1983年2月、私は、夕暮れの下関港に浮かぶ関釜フェリーの船上にいた。大時化(しけ)の玄界灘を渡った。厳冬の釜山港、肌を刺す寒気に身体は硬直した。アイスバーンの道には練炭の燃え滓(かす)が撒かれており、冷たい風が掃くように移動していく。ひょっこり顔をのぞかせた氷の表面に、太陽の光が交差し、キラキラ輝く、と同時に鼻をつく練炭の匂いが、濃淡を交えながら通り過ぎていく。その匂いが鮮明に残っていた。子供の頃、囲んだ炬燵(コタツ)、火鉢の火、それは、私の内に、その時代そのものを見事に甦らせてくれた。すると、この地は韓国でもあり、日本でもあった。
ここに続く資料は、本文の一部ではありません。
Lemma get_web3_connection_prefers_secret_witness :
  exists ev r,
    Fetch.get_web3_connection Sample.secret_url_node_down Sample.start
    = ({| Run.trace := Run.trace Sample.start ++ ev;
          Run.db := Run.db Sample.start |}, r)
    /\ existsb Behaviour.is_Getenv ev = false
    /\ incl (flat_map Behaviour.connects_to ev) ["https://secret.example"%string]
    /\ (forall u, r = Py.Ok u -> u = "https://secret.example"%string).
Proof.
  apply (get_web3_connection_prefers_secret Sample.secret_url_node_down
           Sample.start "https://secret.example").
  - reflexivity.
  - discriminate.
Defined.

(** X4: when the node answers that it is not connected, the block number
    is not asked for, and the ConnectionError raised inside the [try] is
    caught by the [except] of the same function, logged as an error and
    raised again with the prefix added. *)
Theorem get_web3_connection_node_down
    (w : Run.world) (st : Run.state) (url : string) (ev : list Run.event)
    (r : Py.result string) :
  Fetch.get_web3_connection w st
  = ({| Run.trace := Run.trace st ++ ev; Run.db := Run.db st |}, r) ->
  In (Run.IsConnected url (Py.Ok false)) ev ->
  r = Py.Raise
        (Py.Exn Py.ConnectionError
           "Error connecting to RPC: Failed to connect to RPC endpoint")
  /\ In (Run.Log Run.ERROR "Error connecting to RPC: {str(e)}"
           [Py.VStr "Failed to connect to RPC endpoint"]) ev
  /\ flat_map Behaviour.connects_to ev = [url].
Proof.
  unfold Fetch.get_web3_connection. run_unfold.
  destruct (Run.streamlit_secret w (Run.trace st) "ALCHEMY_RPC_URL")
    as [[[|c s]|]|e0]; simpl;
    try destruct (Run.getenv w _ "ALCHEMY_RPC_URL") as [[|c' s']|]; simpl;
    repeat run_step;
    repeat match goal with
           | H : negb ?b = _ |- _ => destruct b; try discriminate H; clear H
           end;
    rewrite <- ?app_assoc; simpl;
    intros E I; inversion E as [[Ev Er]];
    apply app_inv_head in Ev; subst ev; simpl in I;
    decompose [or] I; try discriminate; try contradiction;
    match goal with
    | H : Run.IsConnected _ _ = Run.IsConnected _ _ |- _ =>
        inversion H; subst
    end;
    (split; [reflexivity|]); (split; [in_list|reflexivity]).
Qed.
眼は、昔の光景を探すことに熱中しはじめた。まるで宝探しだ。人が充満した街、人の波に押し流されるように歩く。

1987年6月、ソウルの街中に催涙弾の匂いが立ちこめていた。ヘルメットも被らず素手で警官に立ち向かう若者たち。その若者たちに火炎ビン用の<真露>の空ビンを手渡す商店主たち。私は体中に催涙弾の粉を浴びながら、明洞の路地を逃げ廻っていた。この日を境に、韓国は大きく変貌しはじめた。大統領選、そしてオリンピックと、それは大きな転換期であった。
人々の圧倒的なバイタリティーに、体験したことのない衝撃を受けたことから始まった私の韓国の旅は40数回を数える。ソウルをはじめとして各地の都市、街、村、路地裏を歩いた。確かにビルの群れや、その街路は輝いている。だが、そこからは、強烈なイメージとなって私の内部に入り込み、拡がっていくものがない。むしろ、そこから、私は押し出され、流れていくうちに路地に迷い込む。そこには私の心を動かす、日常的な光景の中に存在する生命がある。そこの魅せられた。
ソウルの駅から地下鉄で20分程走った駅前の路地に入ると、横一列に1キロは続く政府公認の娼婦街がある。徴兵制を敷いている理由と聞いた。人形のような着飾った彼女たちは行儀よく片膝を立て、男たちに選ばれるのを待つ、その顔、顔は言葉では表現できない愛おしさを感じると同時に、カメラを持つ私自身の後ろめたさに、心の動揺はあった。が、引き下がることはできなかった。あくまでも私の感情に素直に従って、その人たちの前に立ち、カメラを向ける。その距離でしかものが見えない瞬間、その場所でしかものを感じることが出来ない瞬間の集積が、ここに差し出す写真である。